**WHAT YOU SHOULD DO**
An exact transcription of the lines below, from the first through the one containing "intros Hlen H0 Hov.", is the only output wanted.

[[ SOURCE INFORMATION open ]]

(** C2 (amended). On a text longer than [max_chars], with
    [0 <= overlap < max_chars], [split_text] returns the trimmed windows
    of the loop: every position of the text lies in one of the windows,
    and every character that is not whitespace lies in one of the
    returned chunks.  (Whitespace at the edge of a window is trimmed
    away, and a window of whitespace yields no chunk.) *)
Theorem split_text_covers text max_chars overlap :
  max_chars < len text → 0 ≤ overlap → overlap < max_chars →
  ∃ chunks ws,
    split_text text max_chars overlap = Some chunks
    ∧ chunks = window_chunks text ws
    ∧ ∀ (i : nat) c, text !! i = Some c →
        (∃ w, w ∈ ws ∧ w.1 ≤ Z.of_nat i < w.2)
        ∧ (isspace c = false → covered text chunks i).
Proof.
  intros Hlen H0 Hov.
  destruct (split_windows_some (S (length text)) (len text) max_chars overlap 0)
    as [ws Hws]; [done | done | unfold len; lia |].
  exists (window_chunks text ws), ws. split; [|split; [done|]].
  - unfold split_text, split_text_fuel.
    destruct (len text <=? max_chars) eqn:E; [lia|].
    by rewrite split_loop_windows, Hws.
  - intros i c Hc.
    destruct (split_windows_cover _ _ _ _ _ _ (conj H0 Hov) (Z.le_refl 0) Hws)
      as [F C].
    assert (Hi : 0 ≤ Z.of_nat i < len text).
    { apply lookup_lt_Some in Hc. unfold len. lia. }
    destruct (C _ Hi) as [w [Hw Hiw]]. split; [by exists w|].
    intros Hsp. rewrite Forall_forall in F. destruct (F w Hw) as [B1 B2].
    pose proof (strip_covers text w.1 w.2 i c B1 B2 Hiw Hc Hsp) as Hcov.
    exists (strip (slice text w.1 w.2)). split; [|done].
    apply window_chunks_elem; [done|].
    destruct Hcov as [o [_ Ho]]. intros Heq. rewrite Heq in Ho. simpl in Ho. lia.
Qed.

Lemma split_text_covers_witness :
  (3 < len (lit "ab cd") ∧ 0 ≤ 1 ∧ 1 < 3)
  ∧ ∃ chunks, split_text (lit "ab cd") 3 1 = Some chunks
              ∧ covered (lit "ab cd") chunks 4.
Proof.
  assert (H1 : 3 < len (lit "ab cd")) by (vm_compute; reflexivity).
  assert (H2 : 0 ≤ 1) by lia. assert (H3 : 1 < 3) by lia.
  split; [done|].
  destruct (split_text_covers (lit "ab cd") 3 1 H1 H2 H3)
    as [chunks [ws [E [_ C]]]].
  exists chunks. split; [done|].
  by apply (C 4%nat 100%N).
Defined.

(** C2 as stated fails: the whitespace a window starts or ends with is in
    no chunk.  On ["a"] followed by twenty spaces, with windows of 10 and
    overlap 3, the only chunk is ["a"]; the space at position 15 occurs in
    no returned chunk. *)
Lemma split_text_covers_counterexample :
  ¬ (∀ text max_chars overlap chunks,
       max_chars < len text → 0 ≤ overlap → overlap < max_chars →
       split_text text max_chars overlap = Some chunks →
       ∀ (i : nat) c, text !! i = Some c →
         ∃ chunk, chunk ∈ chunks ∧ c ∈ chunk).
Proof.
  intros H.
  destruct (H (lit "a" ++ replicate 20 space) 10 3 [lit "a"]
              ltac:(vm_compute; reflexivity) ltac:(lia) ltac:(lia)
              ltac:(vm_compute; reflexivity) 15%nat space
              ltac:(vm_compute; reflexivity))
    as [chunk [Hin Hc]].
  apply list_elem_of_singleton in Hin as ->.
  apply list_elem_of_singleton in Hc. discriminate Hc.
Qed.

Example split_text_spec_example :
  split_text (lit "abcdefghijklmno") 10 3
  = Some [lit "abcdefghij"; lit "hijklmno"].
Proof. reflexivity. Qed.

Example split_text_short :
  split_text (lit "short") 2000 200 = Some [lit "short"].
Proof. reflexivity. Qed.

End Chunker.

(** ** Facts about the sectionizer *)

Section SectionizerFacts.

Local Open Scope Z_scope.

(** Among the elements the loop visits, a name that starts with [h] is
    [h1] ... [h6], so [int(name[1])] is defined and is the heading level. *)
Lemma select_heading_level root el :
  el ∈ select block_tags root →
  startswith (lit "h") (lower (node_name el)) = true →
  length (node_name el) = 2%nat
  ∧ 1 ≤ int_of_digit (lower (node_name el) !!! 1%nat) ≤ 6.
Proof.
  unfold select. rewrite list_elem_of_filter. intros [Hm _].
  destruct el as [s|nm cs]; [done|]. simpl in *.
  apply bool_decide_eq_true in Hm.
  assert (Hlen : length nm = length (lower nm))
    by (unfold lower; by rewrite length_fmap).
  rewrite Hlen. clear Hlen.
  unfold block_tags in Hm.
  repeat (apply elem_of_cons in Hm as [-> | Hm]);
    try (intros _; split; [reflexivity | vm_compute; split; discriminate]);
    try (intros Hh; vm_compute in Hh; discriminate Hh).
  by apply elem_of_nil in Hm.
Qed.

(** C3 (amended). A heading whose normalised title is empty still closes
    the section collected so far: the round is exactly a [flush] (the
    section is emitted when it has text, and the collected lines are
    reset).  The heading stack and the current heading path are left as
    they were. *)
Theorem visit_empty_heading st el :
  startswith (lit "h") (lower (node_name el)) = true →
  _clean_text (get_text [space] el) = [] →
  visit st el = flush st
  ∧ heading_stack (visit st el) = heading_stack st
  ∧ current_path (visit st el) = current_path st
  ∧ current_lines (visit st el) = [].
Proof.
  intros Hh Ht. unfold visit. rewrite Hh, Ht. by simpl.
Qed.

Lemma visit_empty_heading_witness :
  (startswith (lit "h") (lower (node_name (Elem (lit "h2") []))) = true
   ∧ _clean_text (get_text [space] (Elem (lit "h2") [])) = [])
  ∧ visit pending_x (Elem (lit "h2") []) = flush pending_x.
Proof.
  assert (H1 : startswith (lit "h") (lower (node_name (Elem (lit "h2") [])))
               = true) by reflexivity.
  assert (H2 : _clean_text (get_text [space] (Elem (lit "h2") [])) = [])
    by reflexivity.
  split; [done|].
  exact (proj1 (visit_empty_heading pending_x (Elem (lit "h2") []) H1 H2)).
Defined.

(** C3 as stated fails: the empty heading is not skipped entirely.  With
    the line ["x"] collected, an empty [h1] emits the section and resets
    the lines; on a page, it cuts the text into two sections. *)
Lemma visit_empty_heading_counterexample :
  ¬ (∀ st el,
       startswith (lit "h") (lower (node_name el)) = true →
       _clean_text (get_text [space] el) = [] →
       sections (visit st el) = sections st
       ∧ current_lines (visit st el) = current_lines st
       ∧ heading_stack (visit st el) = heading_stack st
       ∧ current_path (visit st el) = current_path st)
  ∧ sections_of_soup page_with_empty_heading
    = [ {| heading_path := []; text := lit "x" |};
        {| heading_path := []; text := lit "y" |} ]
  ∧ sections_of_soup page_without_heading
    = [ {| heading_path := []; text := lit "x y" |} ].
Proof.
  split; [|split; reflexivity].
  intros H.
  destruct (H pending_x (Elem (lit "h1") []) eq_refl eq_refl) as [Hs _].
  vm_compute in Hs. discriminate Hs.
Qed.

(** C4. On [<h1>A</h1><p>x</p><h2>B</h2><p>y</p>], which the parser reads
    as these four elements in the body of the document, the sectionizer
    returns two sections: path [A] with text [x], then path [A; B] with
    text [y]. *)
Theorem html_to_sections_nested_headings (parse : str → dom) :
  parse (lit "<h1>A</h1><p>x</p><h2>B</h2><p>y</p>")
  = Elem (lit "[document]") [Elem (lit "html") [Elem (lit "body")
      [Elem (lit "h1") [Text (lit "A")];
       Elem (lit "p") [Text (lit "x")];
       Elem (lit "h2") [Text (lit "B")];
       Elem (lit "p") [Text (lit "y")]]]] →
  html_to_sections parse (lit "<h1>A</h1><p>x</p><h2>B</h2><p>y</p>")
  = [ {| heading_path := [lit "A"]; text := lit "x" |};
      {| heading_path := [lit "A"; lit "B"]; text := lit "y" |} ].
Proof.
  intros H. unfold html_to_sections. rewrite H. reflexivity.
Qed.

Lemma html_to_sections_nested_headings_witness :
  html_to_sections parse_plain (lit "<h1>A</h1><p>x</p><h2>B</h2><p>y</p>")
  = [ {| heading_path := [lit "A"]; text := lit "x" |};
      {| heading_path := [lit "A"; lit "B"]; text := lit "y" |} ].
Proof.
  apply (html_to_sections_nested_headings parse_plain). reflexivity.
Defined.

End SectionizerFacts.

(** ** Facts about ingestion *)

Section IngestionFacts.

Variable parse : str → dom.
Variable encode_utf8 : str → list N.
Variable sha1_hexdigest : list N → str.

Abbreviation section_id' := (section_id encode_utf8 sha1_hexdigest).
Abbreviation html_meta' := (html_meta encode_utf8 sha1_hexdigest).
Abbreviation kb_add_html' := (kb_add_html parse encode_utf8 sha1_hexdigest).
Abbreviation unit_doc' := (unit_doc encode_utf8 sha1_hexdigest).
Abbreviation docs_from' := (docs_from encode_utf8 sha1_hexdigest).

Lemma docs_from_app url pt extra clock t us vs :
  docs_from' url pt extra clock t (us ++ vs)
  = docs_from' url pt extra clock t us
    ++ docs_from' url pt extra clock (t + length us) vs.
Proof.
  revert t. induction us as [|u us IH]; intros t; simpl.
  - by rewrite Nat.add_0_r.
  - rewrite IH. do 3 f_equal. lia.
Qed.

Lemma docs_from_length url pt extra clock t us :
  length (docs_from' url pt extra clock t us) = length us.
Proof. revert t. induction us; intros; simpl; by f_equal. Qed.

[[ SOURCE INFORMATION closed ]]

**SOLUTION**
(** C2 (amended). On a text longer than [max_chars], with
    [0 <= overlap < max_chars], [split_text] returns the trimmed windows
    of the loop: every position of the text lies in one of the windows,
    and every character that is not whitespace lies in one of the
    returned chunks.  (Whitespace at the edge of a window is trimmed
    away, and a window of whitespace yields no chunk.) *)
Theorem split_text_covers text max_chars overlap :
  max_chars < len text → 0 ≤ overlap → overlap < max_chars →
  ∃ chunks ws,
    split_text text max_chars overlap = Some chunks
    ∧ chunks = window_chunks text ws
    ∧ ∀ (i : nat) c, text !! i = Some c →
        (∃ w, w ∈ ws ∧ w.1 ≤ Z.of_nat i < w.2)
        ∧ (isspace c = false → covered text chunks i).
Proof.
  intros Hlen H0 Hov.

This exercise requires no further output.